── Information shown ──
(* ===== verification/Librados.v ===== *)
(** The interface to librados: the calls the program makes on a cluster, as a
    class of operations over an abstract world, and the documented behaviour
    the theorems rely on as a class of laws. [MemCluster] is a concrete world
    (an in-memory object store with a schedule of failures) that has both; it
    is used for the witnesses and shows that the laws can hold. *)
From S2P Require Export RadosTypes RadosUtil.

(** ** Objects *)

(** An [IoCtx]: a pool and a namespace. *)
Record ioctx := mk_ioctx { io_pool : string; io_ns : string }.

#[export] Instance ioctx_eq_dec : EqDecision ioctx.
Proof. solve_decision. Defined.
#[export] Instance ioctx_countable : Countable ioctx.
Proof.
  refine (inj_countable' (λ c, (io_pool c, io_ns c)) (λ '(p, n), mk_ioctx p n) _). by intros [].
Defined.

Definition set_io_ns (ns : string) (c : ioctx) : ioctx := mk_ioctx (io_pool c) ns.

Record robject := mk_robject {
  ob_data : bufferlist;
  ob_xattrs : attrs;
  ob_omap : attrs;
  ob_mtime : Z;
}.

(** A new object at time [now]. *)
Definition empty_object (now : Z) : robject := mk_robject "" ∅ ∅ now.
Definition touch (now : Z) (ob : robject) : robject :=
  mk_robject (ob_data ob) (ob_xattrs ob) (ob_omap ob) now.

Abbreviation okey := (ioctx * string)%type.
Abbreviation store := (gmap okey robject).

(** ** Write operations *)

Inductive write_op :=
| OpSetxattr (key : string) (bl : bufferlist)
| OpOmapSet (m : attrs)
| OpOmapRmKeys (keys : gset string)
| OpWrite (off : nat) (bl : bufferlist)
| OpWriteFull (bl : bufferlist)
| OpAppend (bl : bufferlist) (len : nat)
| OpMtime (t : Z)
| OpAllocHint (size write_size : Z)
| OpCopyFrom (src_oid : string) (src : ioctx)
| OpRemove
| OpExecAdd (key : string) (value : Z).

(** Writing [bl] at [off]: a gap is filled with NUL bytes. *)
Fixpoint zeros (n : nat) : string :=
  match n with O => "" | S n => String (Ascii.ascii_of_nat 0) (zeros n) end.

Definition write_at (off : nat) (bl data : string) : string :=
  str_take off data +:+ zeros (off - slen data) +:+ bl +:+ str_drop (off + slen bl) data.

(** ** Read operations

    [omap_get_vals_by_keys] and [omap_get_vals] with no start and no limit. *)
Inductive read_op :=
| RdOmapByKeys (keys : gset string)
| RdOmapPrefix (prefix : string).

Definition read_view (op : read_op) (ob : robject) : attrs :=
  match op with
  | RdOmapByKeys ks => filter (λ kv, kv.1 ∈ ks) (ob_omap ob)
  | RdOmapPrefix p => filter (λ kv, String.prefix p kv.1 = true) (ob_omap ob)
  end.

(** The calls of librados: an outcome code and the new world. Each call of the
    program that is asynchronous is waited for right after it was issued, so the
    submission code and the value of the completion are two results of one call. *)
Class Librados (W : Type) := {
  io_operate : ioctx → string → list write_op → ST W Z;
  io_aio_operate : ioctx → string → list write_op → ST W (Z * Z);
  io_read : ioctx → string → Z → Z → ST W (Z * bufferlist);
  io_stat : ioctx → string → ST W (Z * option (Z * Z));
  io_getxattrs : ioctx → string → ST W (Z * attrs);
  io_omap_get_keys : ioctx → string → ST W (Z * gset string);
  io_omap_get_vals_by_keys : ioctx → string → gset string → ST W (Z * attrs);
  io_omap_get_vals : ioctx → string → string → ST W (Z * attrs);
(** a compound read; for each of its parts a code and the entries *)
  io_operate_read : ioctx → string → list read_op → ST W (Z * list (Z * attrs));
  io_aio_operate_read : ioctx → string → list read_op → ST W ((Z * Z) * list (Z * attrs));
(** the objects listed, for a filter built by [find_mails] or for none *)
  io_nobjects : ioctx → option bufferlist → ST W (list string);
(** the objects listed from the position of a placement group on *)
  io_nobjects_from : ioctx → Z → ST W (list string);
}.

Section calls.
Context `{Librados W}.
───
- [Work required]: Write the records out again. Each one must match exactly.

- [Answer to this task]:
(* ===== verification/Librados.v ===== *)
(** The interface to librados: the calls the program makes on a cluster, as a
    class of operations over an abstract world, and the documented behaviour
    the theorems rely on as a class of laws. [MemCluster] is a concrete world
    (an in-memory object store with a schedule of failures) that has both; it
    is used for the witnesses and shows that the laws can hold. *)
From S2P Require Export RadosTypes RadosUtil.

(** ** Objects *)

(** An [IoCtx]: a pool and a namespace. *)
Record ioctx := mk_ioctx { io_pool : string; io_ns : string }.

#[export] Instance ioctx_eq_dec : EqDecision ioctx.
Proof. solve_decision. Defined.
#[export] Instance ioctx_countable : Countable ioctx.
Proof.
  refine (inj_countable' (λ c, (io_pool c, io_ns c)) (λ '(p, n), mk_ioctx p n) _). by intros [].
Defined.

Definition set_io_ns (ns : string) (c : ioctx) : ioctx := mk_ioctx (io_pool c) ns.

Record robject := mk_robject {
  ob_data : bufferlist;
  ob_xattrs : attrs;
  ob_omap : attrs;
  ob_mtime : Z;
}.

(** A new object at time [now]. *)
Definition empty_object (now : Z) : robject := mk_robject "" ∅ ∅ now.
Definition touch (now : Z) (ob : robject) : robject :=
  mk_robject (ob_data ob) (ob_xattrs ob) (ob_omap ob) now.

Abbreviation okey := (ioctx * string)%type.
Abbreviation store := (gmap okey robject).

(** ** Write operations *)

Inductive write_op :=
| OpSetxattr (key : string) (bl : bufferlist)
| OpOmapSet (m : attrs)
| OpOmapRmKeys (keys : gset string)
| OpWrite (off : nat) (bl : bufferlist)
| OpWriteFull (bl : bufferlist)
| OpAppend (bl : bufferlist) (len : nat)
| OpMtime (t : Z)
| OpAllocHint (size write_size : Z)
| OpCopyFrom (src_oid : string) (src : ioctx)
| OpRemove
| OpExecAdd (key : string) (value : Z).

(** Writing [bl] at [off]: a gap is filled with NUL bytes. *)
Fixpoint zeros (n : nat) : string :=
  match n with O => "" | S n => String (Ascii.ascii_of_nat 0) (zeros n) end.

Definition write_at (off : nat) (bl data : string) : string :=
  str_take off data +:+ zeros (off - slen data) +:+ bl +:+ str_drop (off + slen bl) data.

(** ** Read operations

    [omap_get_vals_by_keys] and [omap_get_vals] with no start and no limit. *)
Inductive read_op :=
| RdOmapByKeys (keys : gset string)
| RdOmapPrefix (prefix : string).

Definition read_view (op : read_op) (ob : robject) : attrs :=
  match op with
  | RdOmapByKeys ks => filter (λ kv, kv.1 ∈ ks) (ob_omap ob)
  | RdOmapPrefix p => filter (λ kv, String.prefix p kv.1 = true) (ob_omap ob)
  end.

(** The calls of librados: an outcome code and the new world. Each call of the
    program that is asynchronous is waited for right after it was issued, so the
    submission code and the value of the completion are two results of one call. *)
Class Librados (W : Type) := {
  io_operate : ioctx → string → list write_op → ST W Z;
  io_aio_operate : ioctx → string → list write_op → ST W (Z * Z);
  io_read : ioctx → string → Z → Z → ST W (Z * bufferlist);
  io_stat : ioctx → string → ST W (Z * option (Z * Z));
  io_getxattrs : ioctx → string → ST W (Z * attrs);
  io_omap_get_keys : ioctx → string → ST W (Z * gset string);
  io_omap_get_vals_by_keys : ioctx → string → gset string → ST W (Z * attrs);
  io_omap_get_vals : ioctx → string → string → ST W (Z * attrs);
(** a compound read; for each of its parts a code and the entries *)
  io_operate_read : ioctx → string → list read_op → ST W (Z * list (Z * attrs));
  io_aio_operate_read : ioctx → string → list read_op → ST W ((Z * Z) * list (Z * attrs));
(** the objects listed, for a filter built by [find_mails] or for none *)
  io_nobjects : ioctx → option bufferlist → ST W (list string);
(** the objects listed from the position of a placement group on *)
  io_nobjects_from : ioctx → Z → ST W (list string);
}.

Section calls.
Context `{Librados W}.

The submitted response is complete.